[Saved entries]
++++

(** * BottleneckUnit: the JPEG bottleneck of the BottleNet notebook

    A shallow embedding of [BottleneckUnit.forward] and
    [BottleneckUnit.backward] from [bottlenet-architecture-torch.ipynb],
    together with the part of torch, torchvision and PIL that the two
    methods call, of the network [Net] that contains the bottleneck, and
    of the loop of [train].

    - Tensors are handles (storage id, shape) into a heap of float
      storages, so that views alias their base tensor and fresh tensors
      get fresh storages. The heap does not track every temporary of the
      library calls (byte tensors, image buffers).
    - In [forward] every tensor is contiguous; [forward_strided] is the
      same method on tensors with strides, for the properties that depend
      on the layout of the input.
    - Float values are rationals: every finite float is a rational. In
      [forward] the product [mul(255)] and the quotient [div(255)] are
      taken in the rationals; [forward32] is the same method with the two
      rounded as single precision rounds them, for the properties that
      depend on the rounding.
    - The JPEG encoder and decoder are not part of the notebook; they are
      parameters of the development ([jpeg_save], [jpeg_open]). *)

From stdpp Require Import base list.
From Stdlib Require Import ZArith QArith Qabs Qround Qminmax Lia.
From Stdlib.Strings Require Import Byte.

Open Scope nat_scope.

(* ------------------------------------------------------------------ *)
(** ** Scalars and 8-bit samples *)

(** C conversion of a float to a signed integer: the fraction is dropped
    (rounding toward zero). *)
Definition trunc (v : Q) : Z := Z.quot (Qnum v) (Zpos (Qden v)).

(** Narrowing an integer to [uint8] keeps its low eight bits. *)
Definition byte_of_Z (z : Z) : byte :=
  default x00 (Byte.of_N (Z.to_N (z mod 256))).

Definition byte_to_Z (b : byte) : Z := Z.of_N (Byte.to_N b).

(** [pic.mul(255).byte()], elementwise: the conversion torchvision's
    [ToPILImage] applies to a float tensor. The product is the exact one
    (single precision rounds it, by less than one part in sixteen
    million). The narrowing is that of torch's CPU kernels on x86: a float
    goes to [uint8] through a 64-bit integer, the fraction is dropped,
    then the low eight bits are kept. There is no saturation on the way:
    382.5 becomes 382 and then 126, and -127.5 becomes -127 and then 129.
    Inside 0..255 every platform agrees; outside, C leaves the result of
    the narrowing open. *)
Definition mul255 (v : Q) : Q := (v * (255 # 1))%Q.
Definition to_uint8 (v : Q) : byte := byte_of_Z (trunc v).
Definition mul255_byte (v : Q) : byte := to_uint8 (mul255 v).

(** [img.float().div(255)], elementwise: the conversion torchvision's
    [ToTensor] applies to an 8-bit image. The quotient is the exact one;
    single precision returns the float nearest to it. *)
Definition float_div255 (b : byte) : Q := byte_to_Z b # 255.

(** Saturation to the unit interval, the operation the text of the
    specification attributes to the encode step. *)
Definition clamp01 (v : Q) : Q :=
  if Qle_bool v 0 then 0%Q else if Qle_bool 1 v then 1%Q else v.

++++

Work to be completed
Restate word for word only the lines above from the line containing "[ToPILImage] applies to" to the line containing "382.5 becomes 382", both of them included.

Written solution
    [ToPILImage] applies to a float tensor. The product is the exact one
    (single precision rounds it, by less than one part in sixteen
    million). The narrowing is that of torch's CPU kernels on x86: a float
    goes to [uint8] through a 64-bit integer, the fraction is dropped,
    then the low eight bits are kept. There is no saturation on the way:
    382.5 becomes 382 and then 126, and -127.5 becomes -127 and then 129.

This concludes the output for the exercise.